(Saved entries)
....
Lemma write_round_ok x : write_inv x ->
  match file_write_round fd buf (zlen bs) x with
  | inl y => write_inv y /\ 0 <= zlen bs - y.2 < zlen bs - x.2
  | inr r => write_post r
  end.
Proof using Hr Hwp Hbuf Hu Hrd.
  destruct x as [s1 total]. intros (a & f & A1 & fuel & Es & Ht & Hsm & Hw). cbn [fst snd] in *. subst s1. unfold file_write_round.
  destruct (Z.ltb_spec total (zlen bs)) as [Hlt|Hge]; cbn [negb].
  2: { rewrite drop_ge in Hw by (unfold zlen in *; lia). assert (E : write_all fuel f (caller s) (fd_nat fd) total [] = Some (total, f)) by (by destruct fuel).
       rewrite E in Hw. injection Hw as <- <-. exists total, a, f, A1. split; [done|]. split; [done|]. by left. }
  set (chunk := if KBUF <? zlen bs - total then KBUF else zlen bs - total).
  assert (Hch : 0 < chunk <= zlen bs - total /\ chunk = Z.min KBUF (zlen bs - total)) by (unfold chunk, KBUF; destruct (Z.ltb_spec 4096 (zlen bs - total)); lia).
  clearbody chunk. assert (Hbt : user_va (buf + total)) by (apply Hu; lia).
  rewrite (u64_small (buf + total)) by (destruct Hbt; lia).
  assert (Hwp1 : whole_pages (regions (lview a vm) rs)) by (unfold regions; by rewrite (sm_pool _ _ _ _ _ Hsm)).
  destruct (copy_in_ok s p vm a f A1 rs (buf + total) chunk Hr (sm_ok _ _ _ _ _ Hsm) Hwp1) as (rc & kbuf & a' & -> & (A2 & Hsm2) & Hrd2 & Hrc);
    [lia|destruct (Hu (buf + total + chunk - 1)); lia|intros; apply Hu; lia|].
  pose proof (same_trans _ _ _ _ _ _ _ Hsm Hsm2) as Hsm3.
  destruct Hrc as [[-> Hl]|(-> & Hl & Hb & Hd)]; cbn [Z.eqb negb].
  - assert (Ek : kbuf = take (Z.to_nat KBUF) (drop (Z.to_nat total) bs)).
    { apply list_eq. intros i. destruct (decide (i < length kbuf)%nat) as [Hi|Hi].
      - rewrite Hrd2 by done. rewrite (sm_mem _ _ _ _ _ Hsm) by (apply Hu; unfold zlen in *; lia).
        rewrite lookup_take_lt, lookup_drop by (unfold zlen, KBUF in *; lia). rewrite Hrd by (unfold zlen in *; lia). f_equal. lia.
      - rewrite !lookup_ge_None_2; [done|rewrite length_take, length_drop; unfold zlen, KBUF in *; lia|lia]. }
    assert (Hne : drop (Z.to_nat total) bs <> []) by (intros E; apply (f_equal length) in E; rewrite length_drop in E; unfold zlen in *; simpl in E; lia).
    change (fs_of (kput s a' f)) with f. change (caller (kput s a' f)) with (caller s).
    destruct fuel as [|fuel]; [cbn [write_all] in Hw; destruct (drop _ bs); done|].
    assert (Ew : write_all (Datatypes.S fuel) f (caller s) (fd_nat fd) total (drop (Z.to_nat total) bs) =
      match Vfs.vfs_write port_send f (caller s) (fd_nat fd) (Some kbuf) with
      | None => None
      | Some (r, f) => if r <? 0 then Some (if total =? 0 then ret r else total, f)
          else write_all fuel f (caller s) (fd_nat fd) (total + zlen kbuf) (drop (Z.to_nat KBUF) (drop (Z.to_nat total) bs))
      end) by (rewrite Ek; destruct (drop (Z.to_nat total) bs); done).
    rewrite Ew in Hw. destruct (Vfs.vfs_write port_send f (caller s) (fd_nat fd) (Some kbuf)) as [[r f1]|]; [|done].
    destruct (r <? 0).
    + injection Hw as <- <-. exists (if total =? 0 then ret r else total), a', f1, A2. split; [done|]. split; [done|]. by left.
    + split; [|cbn [snd]; lia]. exists a', f1, A2, fuel. cbn [fst snd]. split; [done|]. split; [lia|]. split; [done|].
      rewrite drop_drop in Hw. rewrite Hl in Hw.
      destruct (decide (chunk = KBUF)) as [->|].
      * by replace (Z.to_nat (total + KBUF)) with (Z.to_nat total + Z.to_nat KBUF)%nat by (unfold KBUF in *; lia).
      * rewrite drop_ge in Hw |- * by (unfold zlen, KBUF in *; lia). done.
  - exists ESYS_FAULT, a', f, A2. split; [done|]. split; [done|]. right. split; [done|].
    destruct Hd as [Hp0|[[? _]|Hd]]; [|done|done]. exfalso.
    assert (Hi : (Z.to_nat (total + zlen kbuf) < length bs)%nat) by (pose proof (zlen_nonneg kbuf); unfold zlen in *; lia).
    specialize (Hrd _ Hi). destruct (lookup_lt_is_Some_2 _ _ Hi) as [y Ey]. pose proof (zlen_nonneg kbuf).
    assert (Hm : umem (lview a vm) rs (buf + total + zlen kbuf) = Some y).
    { rewrite (sm_mem _ _ _ _ _ Hsm) by (apply Hu; lia). rewrite <- Ey, Hrd. f_equal. lia. }
    unfold umem in Hm. by rewrite Hb, Hp0 in Hm.
Qed.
....
## Task details
Each line must be set down again exactly as above, with no line omitted.

## Written response
Lemma write_round_ok x : write_inv x ->
  match file_write_round fd buf (zlen bs) x with
  | inl y => write_inv y /\ 0 <= zlen bs - y.2 < zlen bs - x.2
  | inr r => write_post r
  end.
Proof using Hr Hwp Hbuf Hu Hrd.
  destruct x as [s1 total]. intros (a & f & A1 & fuel & Es & Ht & Hsm & Hw). cbn [fst snd] in *. subst s1. unfold file_write_round.
  destruct (Z.ltb_spec total (zlen bs)) as [Hlt|Hge]; cbn [negb].
  2: { rewrite drop_ge in Hw by (unfold zlen in *; lia). assert (E : write_all fuel f (caller s) (fd_nat fd) total [] = Some (total, f)) by (by destruct fuel).
       rewrite E in Hw. injection Hw as <- <-. exists total, a, f, A1. split; [done|]. split; [done|]. by left. }
  set (chunk := if KBUF <? zlen bs - total then KBUF else zlen bs - total).
  assert (Hch : 0 < chunk <= zlen bs - total /\ chunk = Z.min KBUF (zlen bs - total)) by (unfold chunk, KBUF; destruct (Z.ltb_spec 4096 (zlen bs - total)); lia).
  clearbody chunk. assert (Hbt : user_va (buf + total)) by (apply Hu; lia).
  rewrite (u64_small (buf + total)) by (destruct Hbt; lia).
  assert (Hwp1 : whole_pages (regions (lview a vm) rs)) by (unfold regions; by rewrite (sm_pool _ _ _ _ _ Hsm)).
  destruct (copy_in_ok s p vm a f A1 rs (buf + total) chunk Hr (sm_ok _ _ _ _ _ Hsm) Hwp1) as (rc & kbuf & a' & -> & (A2 & Hsm2) & Hrd2 & Hrc);
    [lia|destruct (Hu (buf + total + chunk - 1)); lia|intros; apply Hu; lia|].
  pose proof (same_trans _ _ _ _ _ _ _ Hsm Hsm2) as Hsm3.
  destruct Hrc as [[-> Hl]|(-> & Hl & Hb & Hd)]; cbn [Z.eqb negb].
  - assert (Ek : kbuf = take (Z.to_nat KBUF) (drop (Z.to_nat total) bs)).
    { apply list_eq. intros i. destruct (decide (i < length kbuf)%nat) as [Hi|Hi].
      - rewrite Hrd2 by done. rewrite (sm_mem _ _ _ _ _ Hsm) by (apply Hu; unfold zlen in *; lia).
        rewrite lookup_take_lt, lookup_drop by (unfold zlen, KBUF in *; lia). rewrite Hrd by (unfold zlen in *; lia). f_equal. lia.
      - rewrite !lookup_ge_None_2; [done|rewrite length_take, length_drop; unfold zlen, KBUF in *; lia|lia]. }
    assert (Hne : drop (Z.to_nat total) bs <> []) by (intros E; apply (f_equal length) in E; rewrite length_drop in E; unfold zlen in *; simpl in E; lia).
    change (fs_of (kput s a' f)) with f. change (caller (kput s a' f)) with (caller s).
    destruct fuel as [|fuel]; [cbn [write_all] in Hw; destruct (drop _ bs); done|].
    assert (Ew : write_all (Datatypes.S fuel) f (caller s) (fd_nat fd) total (drop (Z.to_nat total) bs) =
      match Vfs.vfs_write port_send f (caller s) (fd_nat fd) (Some kbuf) with
      | None => None
      | Some (r, f) => if r <? 0 then Some (if total =? 0 then ret r else total, f)
          else write_all fuel f (caller s) (fd_nat fd) (total + zlen kbuf) (drop (Z.to_nat KBUF) (drop (Z.to_nat total) bs))
      end) by (rewrite Ek; destruct (drop (Z.to_nat total) bs); done).
    rewrite Ew in Hw. destruct (Vfs.vfs_write port_send f (caller s) (fd_nat fd) (Some kbuf)) as [[r f1]|]; [|done].
    destruct (r <? 0).
    + injection Hw as <- <-. exists (if total =? 0 then ret r else total), a', f1, A2. split; [done|]. split; [done|]. by left.
    + split; [|cbn [snd]; lia]. exists a', f1, A2, fuel. cbn [fst snd]. split; [done|]. split; [lia|]. split; [done|].
      rewrite drop_drop in Hw. rewrite Hl in Hw.
      destruct (decide (chunk = KBUF)) as [->|].
      * by replace (Z.to_nat (total + KBUF)) with (Z.to_nat total + Z.to_nat KBUF)%nat by (unfold KBUF in *; lia).
      * rewrite drop_ge in Hw |- * by (unfold zlen, KBUF in *; lia). done.
  - exists ESYS_FAULT, a', f, A2. split; [done|]. split; [done|]. right. split; [done|].
    destruct Hd as [Hp0|[[? _]|Hd]]; [|done|done]. exfalso.
    assert (Hi : (Z.to_nat (total + zlen kbuf) < length bs)%nat) by (pose proof (zlen_nonneg kbuf); unfold zlen in *; lia).
    specialize (Hrd _ Hi). destruct (lookup_lt_is_Some_2 _ _ Hi) as [y Ey]. pose proof (zlen_nonneg kbuf).
    assert (Hm : umem (lview a vm) rs (buf + total + zlen kbuf) = Some y).
    { rewrite (sm_mem _ _ _ _ _ Hsm) by (apply Hu; lia). rewrite <- Ey, Hrd. f_equal. lia. }
    unfold umem in Hm. by rewrite Hb, Hp0 in Hm.
Qed.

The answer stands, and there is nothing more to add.